▶ TASK INSTRUCTIONS
Give back exactly the lines of the material below that start at the line containing "Record point : Type" and end at the line containing "(** Adds the", and no others.
- - - -
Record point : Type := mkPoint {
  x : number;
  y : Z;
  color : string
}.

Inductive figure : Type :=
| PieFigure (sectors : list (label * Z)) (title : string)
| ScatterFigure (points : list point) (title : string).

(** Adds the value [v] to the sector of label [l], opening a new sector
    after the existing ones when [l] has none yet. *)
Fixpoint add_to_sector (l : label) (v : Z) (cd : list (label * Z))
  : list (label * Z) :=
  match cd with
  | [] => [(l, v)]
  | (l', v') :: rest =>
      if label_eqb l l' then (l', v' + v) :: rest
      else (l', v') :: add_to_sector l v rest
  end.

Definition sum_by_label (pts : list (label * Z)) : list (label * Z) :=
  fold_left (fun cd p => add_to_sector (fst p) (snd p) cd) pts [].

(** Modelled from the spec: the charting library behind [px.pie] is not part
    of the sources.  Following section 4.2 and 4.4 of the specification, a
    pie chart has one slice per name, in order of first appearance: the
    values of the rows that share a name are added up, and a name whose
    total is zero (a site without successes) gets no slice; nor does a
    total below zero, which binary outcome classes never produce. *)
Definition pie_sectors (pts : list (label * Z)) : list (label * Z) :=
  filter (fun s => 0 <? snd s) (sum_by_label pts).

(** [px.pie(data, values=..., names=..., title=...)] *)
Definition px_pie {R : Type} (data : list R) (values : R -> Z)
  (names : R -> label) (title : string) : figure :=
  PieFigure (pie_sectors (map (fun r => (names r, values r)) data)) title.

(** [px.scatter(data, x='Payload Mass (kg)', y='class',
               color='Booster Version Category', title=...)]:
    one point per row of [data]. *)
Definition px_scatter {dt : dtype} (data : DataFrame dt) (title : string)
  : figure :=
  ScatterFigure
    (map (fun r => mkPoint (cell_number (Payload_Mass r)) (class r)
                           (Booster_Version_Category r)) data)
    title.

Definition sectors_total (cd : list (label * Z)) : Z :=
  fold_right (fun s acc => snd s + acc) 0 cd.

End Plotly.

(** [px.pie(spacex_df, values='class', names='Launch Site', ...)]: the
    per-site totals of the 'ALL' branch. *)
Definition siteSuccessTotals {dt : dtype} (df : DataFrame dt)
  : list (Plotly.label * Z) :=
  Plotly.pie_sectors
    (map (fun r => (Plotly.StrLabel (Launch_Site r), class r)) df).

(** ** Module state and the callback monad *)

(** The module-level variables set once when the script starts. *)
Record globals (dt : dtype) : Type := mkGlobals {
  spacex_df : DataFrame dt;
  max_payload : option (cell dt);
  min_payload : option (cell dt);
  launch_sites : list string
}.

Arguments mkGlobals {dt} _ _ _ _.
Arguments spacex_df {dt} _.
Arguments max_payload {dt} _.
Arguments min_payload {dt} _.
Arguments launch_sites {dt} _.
- - - -
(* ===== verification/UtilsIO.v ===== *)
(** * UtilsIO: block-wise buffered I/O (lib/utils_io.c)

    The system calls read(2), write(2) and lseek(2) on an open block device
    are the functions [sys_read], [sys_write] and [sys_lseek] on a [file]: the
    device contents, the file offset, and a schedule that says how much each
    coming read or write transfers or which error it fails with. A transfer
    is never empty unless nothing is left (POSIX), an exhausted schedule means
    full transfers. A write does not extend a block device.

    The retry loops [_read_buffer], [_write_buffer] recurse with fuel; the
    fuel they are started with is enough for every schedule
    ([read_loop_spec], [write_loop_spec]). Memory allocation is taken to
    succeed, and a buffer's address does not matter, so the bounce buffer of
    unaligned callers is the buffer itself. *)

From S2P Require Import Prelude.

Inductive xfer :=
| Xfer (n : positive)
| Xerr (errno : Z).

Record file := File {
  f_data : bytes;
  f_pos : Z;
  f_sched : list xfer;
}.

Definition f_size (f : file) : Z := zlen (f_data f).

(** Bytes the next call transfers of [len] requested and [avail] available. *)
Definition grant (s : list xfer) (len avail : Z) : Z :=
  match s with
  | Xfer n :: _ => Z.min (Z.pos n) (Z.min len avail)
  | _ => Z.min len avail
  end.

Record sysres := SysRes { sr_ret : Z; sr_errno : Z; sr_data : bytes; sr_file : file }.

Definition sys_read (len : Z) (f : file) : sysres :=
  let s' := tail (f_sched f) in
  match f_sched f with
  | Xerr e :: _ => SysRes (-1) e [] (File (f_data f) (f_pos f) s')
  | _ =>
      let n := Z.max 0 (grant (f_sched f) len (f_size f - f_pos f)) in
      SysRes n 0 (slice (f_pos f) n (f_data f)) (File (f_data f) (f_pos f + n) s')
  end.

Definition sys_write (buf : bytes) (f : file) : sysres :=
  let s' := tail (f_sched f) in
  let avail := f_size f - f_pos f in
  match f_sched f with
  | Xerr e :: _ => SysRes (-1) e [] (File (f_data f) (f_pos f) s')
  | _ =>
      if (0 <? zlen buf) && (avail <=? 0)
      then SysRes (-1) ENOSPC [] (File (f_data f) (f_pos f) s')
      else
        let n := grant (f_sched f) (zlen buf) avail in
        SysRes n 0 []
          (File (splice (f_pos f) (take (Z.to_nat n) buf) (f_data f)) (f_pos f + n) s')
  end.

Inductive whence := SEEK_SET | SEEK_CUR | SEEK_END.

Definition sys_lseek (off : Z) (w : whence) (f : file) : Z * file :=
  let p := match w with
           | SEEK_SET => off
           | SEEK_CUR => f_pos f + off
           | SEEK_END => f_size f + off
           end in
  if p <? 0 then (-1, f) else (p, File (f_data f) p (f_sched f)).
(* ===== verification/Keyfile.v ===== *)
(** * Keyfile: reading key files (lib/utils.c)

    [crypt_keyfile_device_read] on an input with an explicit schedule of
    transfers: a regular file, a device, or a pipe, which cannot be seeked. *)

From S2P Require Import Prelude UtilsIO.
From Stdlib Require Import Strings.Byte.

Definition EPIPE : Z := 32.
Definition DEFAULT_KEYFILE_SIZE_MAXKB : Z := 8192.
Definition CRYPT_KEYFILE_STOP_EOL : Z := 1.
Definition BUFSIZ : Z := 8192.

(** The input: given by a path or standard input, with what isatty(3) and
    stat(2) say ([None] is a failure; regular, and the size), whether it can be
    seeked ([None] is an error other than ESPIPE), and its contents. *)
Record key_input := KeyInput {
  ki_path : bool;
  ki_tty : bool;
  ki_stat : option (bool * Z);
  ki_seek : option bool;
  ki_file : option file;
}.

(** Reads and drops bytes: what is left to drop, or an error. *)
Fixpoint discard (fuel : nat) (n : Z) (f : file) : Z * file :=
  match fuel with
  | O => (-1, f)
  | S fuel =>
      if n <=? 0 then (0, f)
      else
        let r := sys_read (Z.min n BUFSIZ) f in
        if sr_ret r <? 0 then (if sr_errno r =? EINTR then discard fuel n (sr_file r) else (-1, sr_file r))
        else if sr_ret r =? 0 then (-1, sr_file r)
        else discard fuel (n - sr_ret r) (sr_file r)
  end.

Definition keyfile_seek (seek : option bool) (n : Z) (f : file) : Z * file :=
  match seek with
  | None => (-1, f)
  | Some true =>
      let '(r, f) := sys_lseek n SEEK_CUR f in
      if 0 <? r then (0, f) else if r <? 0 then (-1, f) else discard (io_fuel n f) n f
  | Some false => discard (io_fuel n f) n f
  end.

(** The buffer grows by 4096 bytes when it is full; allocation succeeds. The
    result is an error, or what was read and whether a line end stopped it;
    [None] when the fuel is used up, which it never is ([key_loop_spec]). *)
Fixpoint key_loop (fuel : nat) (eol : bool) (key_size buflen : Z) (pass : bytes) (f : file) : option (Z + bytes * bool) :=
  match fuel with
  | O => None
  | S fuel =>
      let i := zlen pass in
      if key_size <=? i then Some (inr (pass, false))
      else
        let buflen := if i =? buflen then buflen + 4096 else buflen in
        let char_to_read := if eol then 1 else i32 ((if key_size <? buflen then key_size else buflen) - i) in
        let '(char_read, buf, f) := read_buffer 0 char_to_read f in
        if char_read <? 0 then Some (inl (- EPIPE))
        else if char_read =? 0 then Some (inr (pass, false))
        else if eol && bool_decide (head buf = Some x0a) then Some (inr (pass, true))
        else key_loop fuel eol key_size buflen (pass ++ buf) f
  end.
- - - -
▶ ANSWER TO THE PROBLEM
Record point : Type := mkPoint {
  x : number;
  y : Z;
  color : string
}.

Inductive figure : Type :=
| PieFigure (sectors : list (label * Z)) (title : string)
| ScatterFigure (points : list point) (title : string).

(** Adds the value [v] to the sector of label [l], opening a new sector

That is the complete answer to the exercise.